Work request: Identify all lines of the data containing the string "length" and copy them.

Collected data:
··········

(** A locked build is named by its own content. *)
Lemma validateBuild_named namespace raw :
  validateBuild namespace raw = None →
  lb_ID raw = NameUUID namespace (BuildName (lb_Family raw) (lb_GitTag raw) (lb_OS raw)
                                    (lb_Arch raw) (lb_BinarySHA256 raw)) ∧
  sha256Digest (lb_BinarySHA256 raw) = true.
Proof.
  unfold validateBuild. cbv zeta.
  destruct (_ || _); [done|]. destruct (_ && _); [done|].
  destruct (_ || _) eqn:Ed; [done|]. apply orb_false_iff in Ed as [_ Ed%negb_false_iff].
  destruct (_ || _); [done|]. destruct (negb _); [done|]. destruct (_ || _); [done|].
  destruct (negb _) eqn:En; [done|]. by apply negb_false_iff, String.eqb_eq in En.
Qed.

(** ** The catalog *)

Record CatalogOk (lock : lockFile) (cat : CapabilityCatalog) : Prop := {
  ck_builds : ∀ b, b ∈ cat_builds cat → Catalog_Build cat (b_ID b) = Ok b;
  ck_lookup : ∀ id b, Catalog_Build cat id = Ok b → b ∈ cat_builds cat ∧ b_ID b = id;
  ck_unverified : ∀ b, b ∈ cat_builds cat → Forall not_verified (b_Capabilities b);
  ck_unsupported : ∀ b extra, b ∈ cat_builds cat → extra ∈ lf_Unsupported lock →
    lu_Family extra = b_Family b →
    ∃ r, Catalog_Capability cat (b_ID b) (lu_Key extra) = Ok r ∧ rec_State r = Unsupported;
  ck_named : ∀ b, b ∈ cat_builds cat →
    b_ID b = NameUUID (lf_IDNamespace lock)
               (BuildName (b_Family b) (b_GitTag b) (b_OS b) (b_Arch b) (b_BinarySHA256 b)) ∧
    sha256Digest (b_BinarySHA256 b) = true;
  ck_pairs : NoDup ((λ b, b_Family b +:+ "/" +:+ b_Arch b) <$> cat_builds cat);
  ck_families : ∀ family arch, family ∈ [Xray; SingBox; Mihomo] → arch ∈ ["amd64"; "arm64"] →
    (family +:+ "/" +:+ arch) ∈ (λ b, b_Family b +:+ "/" +:+ b_Arch b) <$> cat_builds cat }.

Lemma Catalog_Capability_first cat id b key :
  build_at cat id = Some b →
  Catalog_Capability cat id key =
    match first_record key (b_Capabilities b) with Some r => Ok r | None => Err ErrUnknownCapability end.
Proof.
  intros E. unfold Catalog_Capability, first_record. rewrite E.
  by destruct (list_find _ _) as [[i r]|].
Qed.
(* ===== verification/Domains.v ===== *)
(** Sets of domain patterns: the reduction of a condition on domains to a list of
    exact names and suffix trees, as [dnsDomains] does it in [adapter/xray/dns.go] and,
    with other prefixes, in [adapter/mihomo/dns.go]. *)
From S2P Require Import Prelude Diagnostics IRTypes Adapter Network.

Section Domains.
(** The prefixes of an exact name and of a suffix tree: "full:" and "domain:" for
    Xray, "exact:" and "suffix:" for Mihomo. *)
Context (exact suffix : string).

Definition domain_prefix (kind : string) : string :=
  if kind =s "domain_suffix" then suffix else exact.

Definition prefixed_values (kind : string) (values : list string) : list string :=
  (λ v, domain_prefix kind +:+ v) <$> values.

(** The membership test of [dnsDomainIntersection]. *)
Definition domains_contain (set : list string) (pattern : string) : bool :=
  bool_decide (pattern ∈ set) ||
  existsb (λ name, bool_decide ((suffix +:+ name) ∈ set))
    (domain_suffixes (cut_or_all ":" pattern).2).

(** [dnsDomainIntersection]. *)
Definition domains_intersection (a b : list string) : list string :=
  CompactFunc String.eqb (sort_strings
    (filter (λ v, domains_contain b v = true) a ++ filter (λ v, domains_contain a v = true) b)).

(** One term of the loop of [dnsDomains]. *)
Definition domains_combine (kind : string) (i : nat) (out next : list string) : list string :=
  if kind =s "or" then out ++ next
  else match i with O => next | _ => domains_intersection out next end.

Definition over_rules {A} (l : list A) : bool := MaxRules <? Z.of_nat (length l).

(** [dnsDomains]: the patterns of a condition on domains, or a code. *)
Fixpoint domains_of (c : Condition) : result DiagnosticCode (list string) :=
  match c with
  | Cond kind values terms =>
      if (kind =s "domain") || (kind =s "domain_suffix") then
        if over_rules values then Err InputLimitExceeded else Ok (prefixed_values kind values)
      else if negb ((kind =s "and") || (kind =s "or")) || bool_decide (length terms = 0%nat)
      then Err CompileUnmappedField
      else
        let? out :=
          (fix each (i : nat) (out : list string) (l : list Condition)
              : result DiagnosticCode (list string) :=
             match l with
             | [] => Ok out
             | term :: l =>
                 let? next := domains_of term in
                 let out := domains_combine kind i out next in
                 if over_rules out then Err InputLimitExceeded else each (S i) out l
             end) 0%nat [] terms in
        Ok (CompactFunc String.eqb (sort_strings out))
  end.
End Domains.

··········

The answer:
Definition over_rules {A} (l : list A) : bool := MaxRules <? Z.of_nat (length l).
      else if negb ((kind =s "and") || (kind =s "or")) || bool_decide (length terms = 0%nat)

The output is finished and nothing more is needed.